:: Your task ::
Scan the entries below for the string "inside" and copy every line where it turns up.

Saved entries
===============

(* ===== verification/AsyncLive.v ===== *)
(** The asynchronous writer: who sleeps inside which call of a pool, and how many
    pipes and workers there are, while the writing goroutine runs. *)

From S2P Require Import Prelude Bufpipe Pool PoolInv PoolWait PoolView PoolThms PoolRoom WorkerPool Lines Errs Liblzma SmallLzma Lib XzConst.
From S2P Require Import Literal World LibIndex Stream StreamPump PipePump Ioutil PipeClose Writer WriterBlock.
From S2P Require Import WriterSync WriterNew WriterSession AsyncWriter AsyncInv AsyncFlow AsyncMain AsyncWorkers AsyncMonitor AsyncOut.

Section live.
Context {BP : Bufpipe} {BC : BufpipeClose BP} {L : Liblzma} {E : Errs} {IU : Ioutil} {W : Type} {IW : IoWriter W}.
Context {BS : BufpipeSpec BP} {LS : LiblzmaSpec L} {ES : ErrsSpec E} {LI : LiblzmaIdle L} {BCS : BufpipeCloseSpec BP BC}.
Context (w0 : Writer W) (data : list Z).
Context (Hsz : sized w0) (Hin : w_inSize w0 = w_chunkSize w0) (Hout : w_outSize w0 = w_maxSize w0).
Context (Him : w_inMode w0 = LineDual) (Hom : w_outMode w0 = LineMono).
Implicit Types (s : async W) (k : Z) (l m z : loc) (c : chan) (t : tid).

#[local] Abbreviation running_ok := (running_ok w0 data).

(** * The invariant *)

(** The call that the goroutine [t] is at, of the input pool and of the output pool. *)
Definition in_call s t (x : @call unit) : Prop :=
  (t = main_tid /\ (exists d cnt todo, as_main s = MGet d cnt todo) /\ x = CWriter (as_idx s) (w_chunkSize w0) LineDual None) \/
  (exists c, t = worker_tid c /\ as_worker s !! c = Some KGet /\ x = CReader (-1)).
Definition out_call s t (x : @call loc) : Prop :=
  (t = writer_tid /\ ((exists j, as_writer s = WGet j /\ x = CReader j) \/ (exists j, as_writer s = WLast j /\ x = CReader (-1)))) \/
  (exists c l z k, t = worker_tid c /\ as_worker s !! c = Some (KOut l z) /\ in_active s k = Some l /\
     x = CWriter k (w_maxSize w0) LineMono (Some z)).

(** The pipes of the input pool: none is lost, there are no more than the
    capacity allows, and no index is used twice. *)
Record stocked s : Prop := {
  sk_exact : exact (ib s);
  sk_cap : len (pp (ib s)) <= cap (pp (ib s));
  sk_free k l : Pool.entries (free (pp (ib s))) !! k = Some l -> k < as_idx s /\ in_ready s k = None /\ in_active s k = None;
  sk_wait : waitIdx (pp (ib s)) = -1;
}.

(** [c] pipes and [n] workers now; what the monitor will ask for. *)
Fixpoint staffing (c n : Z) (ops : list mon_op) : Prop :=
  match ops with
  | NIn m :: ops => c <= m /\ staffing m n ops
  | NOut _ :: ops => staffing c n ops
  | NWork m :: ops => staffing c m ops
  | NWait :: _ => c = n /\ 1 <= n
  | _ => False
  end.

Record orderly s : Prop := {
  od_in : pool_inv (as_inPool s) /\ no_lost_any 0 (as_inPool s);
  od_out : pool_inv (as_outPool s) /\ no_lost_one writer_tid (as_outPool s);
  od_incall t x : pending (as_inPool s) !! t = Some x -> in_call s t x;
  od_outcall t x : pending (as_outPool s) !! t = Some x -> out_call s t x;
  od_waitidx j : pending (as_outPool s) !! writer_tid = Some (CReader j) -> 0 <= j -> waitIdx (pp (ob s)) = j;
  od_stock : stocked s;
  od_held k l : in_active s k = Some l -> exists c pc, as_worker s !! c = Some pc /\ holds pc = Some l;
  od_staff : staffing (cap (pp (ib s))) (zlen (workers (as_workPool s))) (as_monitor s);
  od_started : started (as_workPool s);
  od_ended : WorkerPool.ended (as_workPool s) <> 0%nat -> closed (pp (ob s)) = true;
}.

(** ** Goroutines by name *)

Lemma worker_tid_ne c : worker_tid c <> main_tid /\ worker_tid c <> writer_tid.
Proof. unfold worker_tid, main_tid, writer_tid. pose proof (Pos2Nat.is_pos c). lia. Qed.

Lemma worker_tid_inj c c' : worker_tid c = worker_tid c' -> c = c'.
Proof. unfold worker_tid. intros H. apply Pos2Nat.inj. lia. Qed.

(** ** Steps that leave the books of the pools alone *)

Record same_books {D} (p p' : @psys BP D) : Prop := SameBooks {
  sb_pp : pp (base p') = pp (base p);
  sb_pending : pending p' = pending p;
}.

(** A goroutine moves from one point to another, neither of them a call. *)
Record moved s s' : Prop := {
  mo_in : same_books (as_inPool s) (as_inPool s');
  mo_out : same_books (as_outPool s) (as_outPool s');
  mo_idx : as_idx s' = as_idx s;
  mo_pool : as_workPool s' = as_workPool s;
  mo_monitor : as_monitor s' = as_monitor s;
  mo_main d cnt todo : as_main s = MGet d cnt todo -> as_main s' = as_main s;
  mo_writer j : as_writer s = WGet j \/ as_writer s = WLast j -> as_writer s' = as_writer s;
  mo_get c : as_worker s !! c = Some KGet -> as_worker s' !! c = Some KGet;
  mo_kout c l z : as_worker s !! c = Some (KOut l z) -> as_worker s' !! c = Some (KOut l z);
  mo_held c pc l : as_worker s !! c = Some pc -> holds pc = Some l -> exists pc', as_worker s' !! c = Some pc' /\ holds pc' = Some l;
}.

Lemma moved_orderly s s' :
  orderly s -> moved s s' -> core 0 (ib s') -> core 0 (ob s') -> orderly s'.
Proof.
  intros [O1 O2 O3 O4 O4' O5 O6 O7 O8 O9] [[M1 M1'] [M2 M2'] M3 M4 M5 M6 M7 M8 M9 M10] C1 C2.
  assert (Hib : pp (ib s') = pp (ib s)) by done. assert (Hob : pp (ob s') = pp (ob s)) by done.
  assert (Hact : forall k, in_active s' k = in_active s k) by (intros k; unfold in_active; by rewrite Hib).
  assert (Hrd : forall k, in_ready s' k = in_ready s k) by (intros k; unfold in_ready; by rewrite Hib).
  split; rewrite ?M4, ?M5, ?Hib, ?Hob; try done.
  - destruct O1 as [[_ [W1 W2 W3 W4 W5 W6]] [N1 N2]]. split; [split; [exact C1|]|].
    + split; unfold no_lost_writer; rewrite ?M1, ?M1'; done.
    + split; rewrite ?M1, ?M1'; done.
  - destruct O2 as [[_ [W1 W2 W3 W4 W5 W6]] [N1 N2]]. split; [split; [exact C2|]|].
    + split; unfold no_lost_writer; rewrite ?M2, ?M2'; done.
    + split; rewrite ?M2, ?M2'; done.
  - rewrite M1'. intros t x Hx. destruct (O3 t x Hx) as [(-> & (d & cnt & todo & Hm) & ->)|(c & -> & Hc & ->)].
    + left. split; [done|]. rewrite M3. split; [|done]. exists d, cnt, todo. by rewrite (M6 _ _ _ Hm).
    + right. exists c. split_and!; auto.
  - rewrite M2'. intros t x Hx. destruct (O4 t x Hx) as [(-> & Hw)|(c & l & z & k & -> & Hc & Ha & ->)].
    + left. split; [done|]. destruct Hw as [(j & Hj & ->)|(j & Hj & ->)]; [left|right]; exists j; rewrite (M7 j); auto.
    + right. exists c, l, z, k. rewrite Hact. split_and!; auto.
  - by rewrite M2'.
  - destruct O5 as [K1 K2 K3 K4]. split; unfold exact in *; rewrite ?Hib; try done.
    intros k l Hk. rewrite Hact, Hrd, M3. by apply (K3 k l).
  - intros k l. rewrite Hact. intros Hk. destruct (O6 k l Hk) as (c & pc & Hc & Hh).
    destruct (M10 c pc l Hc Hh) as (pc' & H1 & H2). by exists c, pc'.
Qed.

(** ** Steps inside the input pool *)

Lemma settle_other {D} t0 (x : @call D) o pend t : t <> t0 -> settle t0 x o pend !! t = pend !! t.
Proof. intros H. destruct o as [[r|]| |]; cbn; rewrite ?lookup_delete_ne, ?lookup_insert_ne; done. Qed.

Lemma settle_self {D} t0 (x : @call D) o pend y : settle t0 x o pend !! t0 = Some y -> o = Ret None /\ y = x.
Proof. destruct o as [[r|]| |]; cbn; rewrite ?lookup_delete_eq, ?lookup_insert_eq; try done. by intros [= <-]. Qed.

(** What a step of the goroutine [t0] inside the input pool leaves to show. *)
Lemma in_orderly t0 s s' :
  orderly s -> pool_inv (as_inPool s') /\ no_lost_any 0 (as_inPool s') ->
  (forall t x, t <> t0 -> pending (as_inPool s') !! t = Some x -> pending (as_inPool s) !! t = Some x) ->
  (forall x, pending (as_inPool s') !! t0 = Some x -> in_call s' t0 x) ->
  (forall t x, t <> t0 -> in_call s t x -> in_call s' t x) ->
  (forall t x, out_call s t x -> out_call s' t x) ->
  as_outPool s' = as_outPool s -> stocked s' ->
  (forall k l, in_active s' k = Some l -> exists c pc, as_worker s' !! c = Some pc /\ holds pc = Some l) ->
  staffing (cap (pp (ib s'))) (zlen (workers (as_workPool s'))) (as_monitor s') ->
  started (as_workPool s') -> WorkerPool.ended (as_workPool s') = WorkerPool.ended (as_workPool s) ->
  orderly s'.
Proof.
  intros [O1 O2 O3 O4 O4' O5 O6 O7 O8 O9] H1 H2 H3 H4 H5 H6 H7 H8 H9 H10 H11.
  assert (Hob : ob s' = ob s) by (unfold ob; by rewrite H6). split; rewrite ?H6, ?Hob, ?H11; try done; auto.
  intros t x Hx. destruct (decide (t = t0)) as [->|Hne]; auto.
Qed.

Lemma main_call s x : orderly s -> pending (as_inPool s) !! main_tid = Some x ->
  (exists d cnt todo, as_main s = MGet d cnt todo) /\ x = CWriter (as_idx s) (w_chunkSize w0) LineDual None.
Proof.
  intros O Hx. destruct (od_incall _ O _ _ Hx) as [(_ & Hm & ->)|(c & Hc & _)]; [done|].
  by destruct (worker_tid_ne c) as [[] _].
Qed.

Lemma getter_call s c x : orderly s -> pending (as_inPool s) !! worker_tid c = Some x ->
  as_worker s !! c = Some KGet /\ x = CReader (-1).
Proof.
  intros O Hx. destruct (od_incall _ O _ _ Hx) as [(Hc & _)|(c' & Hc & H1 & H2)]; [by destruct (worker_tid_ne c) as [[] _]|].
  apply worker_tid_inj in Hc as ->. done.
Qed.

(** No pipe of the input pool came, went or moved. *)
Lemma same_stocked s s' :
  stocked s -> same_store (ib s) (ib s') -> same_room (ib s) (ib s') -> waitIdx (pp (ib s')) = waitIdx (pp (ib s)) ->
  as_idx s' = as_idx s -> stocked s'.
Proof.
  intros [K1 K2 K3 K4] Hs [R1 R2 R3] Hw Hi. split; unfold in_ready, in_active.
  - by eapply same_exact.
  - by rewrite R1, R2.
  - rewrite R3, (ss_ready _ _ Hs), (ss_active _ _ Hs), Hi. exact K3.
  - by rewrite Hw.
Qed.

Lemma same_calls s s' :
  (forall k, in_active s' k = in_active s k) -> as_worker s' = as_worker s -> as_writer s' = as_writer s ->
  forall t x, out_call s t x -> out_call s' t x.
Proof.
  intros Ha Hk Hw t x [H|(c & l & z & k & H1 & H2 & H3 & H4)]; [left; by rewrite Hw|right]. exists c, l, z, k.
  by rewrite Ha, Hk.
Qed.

===============

:: Solution to the problem ::
(** The asynchronous writer: who sleeps inside which call of a pool, and how many
(** ** Steps inside the input pool *)
(** What a step of the goroutine [t0] inside the input pool leaves to show. *)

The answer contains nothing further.